- What to do
The output is the lines below from the one with "From S2P Require Import PyStr." through the one with "From S2P Require Import Gateway.", both included, printed exactly and with no other line.

(Saved data entries)

(* ===== verification/Harness.v ===== *)
(** * The policy gateway of phase 2a ([src/phase2a/policy_gw.py])

    The proof harness the production gateway grew out of: its own address
    policy, decision point with budgets, and the plain-HTTP and CONNECT
    handlers as threads over the harness's shared counters. *)

From S2P Require Import Prelude.
From S2P Require Import PyStr.
From S2P Require Import Json.
From S2P Require Import PyDyn.
From S2P Require Import Hash.
From S2P Require Import IpAddr.
From S2P Require Import Addressing.
From S2P Require Import Resolver.
From S2P Require Import Pdp.
From S2P Require Import Conc.
From S2P Require Import Gateway.
Open Scope Z_scope.

(** ** Hosts, scope and addresses *)

(** An ASCII host the IDNA codec refuses is taken as it is. *)
Definition canonical_host `{Idna} (raw : string) : option string :=
  if String.eqb raw "" then None else
  let h := rstrip_dots (str_lower (str_strip raw)) in
  if String.eqb h "" || contains "/" h || contains " " h then None else encode_idna h.
(** The patterns of [host_in_scope] are those of the production gateway. *)
Definition host_in_scope (host : string) (allowlist denylist : val) : res bool :=
  dl <- v_iter denylist;;
  denied <- any_match host dl;;
  if denied : bool then Ok false
  else if negb (truthy allowlist) then Ok false
  else al <- v_iter allowlist;; any_match host al.

(** [is_private] of an IPv4-mapped address is that of the IPv4 address. *)
Definition std_private (a : ipaddr) : bool :=
  match a with
  | IPv6 n _ => match ipv4_mapped n with Some m => is_private m | None => is_private a end
  | IPv4 _ => is_private a
  end.
Definition ip_is_allowed (ip_str : string) (program : val) : res (bool * string) :=
  match ip_address ip_str with
  | None => Ok (false, "malformed_ip")
  | Some ip =>
      ex <- v_get_or "private_ip_exemptions" (VList []) program;;
      exempt <- v_in (VStr ip_str) ex;;
      Ok (if exempt : bool then (true, "private_ip_exemption")
          else if is_loopback ip then (false, "loopback_denied")
          else if is_link_local ip then (false, "link_local_denied")
          else if std_private ip then (false, "rfc1918_denied")
          else if is_reserved ip || is_multicast ip || is_unspecified ip then (false, "reserved_denied")
          else (true, "public_ok"))
  end.

(** ** State *)

Record hrequest := HRequest {
  hq_src : string; hq_host : string; hq_port : Z; hq_method : string; hq_asset : string; hq_cred : string;
  hq_pinned : option string }.
Inductive hevent :=
| HChecked (q : hrequest) (pid : string)
| HAllowed (q : hrequest) (pid ip : string)
| HReply (code : Z) (reason : string)
| HRecord (entry : dict)
| HConnect (ip : val) (port : Z)
| HSend (bytes : string)
| HForward (bytes : string)
| HTunnel.
(** [_spend], [_resolve_calls], and a ghost history: among its events the two
    critical sections of a decision, the budget check and the charge. *)
Record hworld := HWorld { hw_spend : gmap string Z; hw_calls : gmap string nat; hw_trace : list hevent }.
Definition spend (k : string) (w : hworld) : Z := default 0 (hw_spend w !! k).
Definition hemit (e : hevent) (w : hworld) : hworld := HWorld (hw_spend w) (hw_calls w) (hw_trace w ++ [e]).
Abbreviation hthread := (@prog hworld).
Definition hsignal (e : hevent) : hthread unit := atomic (fun w => (hemit e w, tt)).
(** [audit]: the time stamp is not modelled. *)
Definition audit (entry : dict) : hthread unit := hsignal (HRecord entry).

(** ** The simulated zone *)

Definition zone_entry (host : string) (policy : val) : res val :=
  zone <- v_get_or "dns_zone" (VDict []) policy;;
  known <- v_in (VStr host) zone;;
  if negb known then Ok (VList []) else v_index host zone.
Definition is_sequence (v : val) : bool := match v with VDict d => dmem "sequence" d | _ => false end.
(** An answer is a string. *)
Definition answer_list (v : val) : res (list string) := l <- v_iter v;; strings_of l.
Definition resolve (host : string) (policy : val) : hthread (list string) :=
  entry <-- of_res (zone_entry host policy);;
  if is_sequence entry then
    n <-- atomic (fun w => (w, default 0%nat (hw_calls w !! host)));;
    atomic (fun w => (HWorld (hw_spend w) (<[host := S n]> (hw_calls w)) (hw_trace w), tt));;;
    of_res (seq <- v_index "sequence" entry;; chosen <- nth_or_last n seq;; answer_list chosen)
  else of_res (answer_list entry).

(** ** The decision point *)

Record hdecision := HDecision {
  hd_allow : bool; hd_reason : string; hd_pinned : val; hd_secret : val; hd_resolved : list string }.
Definition hdeny (reason : string) (resolved : list string) : hdecision := HDecision false reason VNull VNull resolved.
Inductive hflow (A : Type) := HDone (d : hdecision) | HGo (a : A).
Arguments HDone {A} d.
Arguments HGo {A} a.
#[local] Notation "x <~~ m ;; k" := (rbind m (fun f => match f with HDone d => Ok (HDone d) | HGo x => k end))
  (at level 20, m at level 99, k at level 200).
#[local] Notation "x <== m ;; k" := (pbind (of_res m) (fun f => match f with HDone d => Ret d | HGo x => k end))
  (at level 20, m at level 99, k at level 200).
Definition hstop (reason : string) : res (hflow unit) := Ok (HDone (hdeny reason [])).
Definition hpass : res (hflow unit) := Ok (HGo tt).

- Output below
From S2P Require Import PyStr.
From S2P Require Import Json.
From S2P Require Import PyDyn.
From S2P Require Import Hash.
From S2P Require Import IpAddr.
From S2P Require Import Addressing.
From S2P Require Import Resolver.
From S2P Require Import Pdp.
From S2P Require Import Conc.
From S2P Require Import Gateway.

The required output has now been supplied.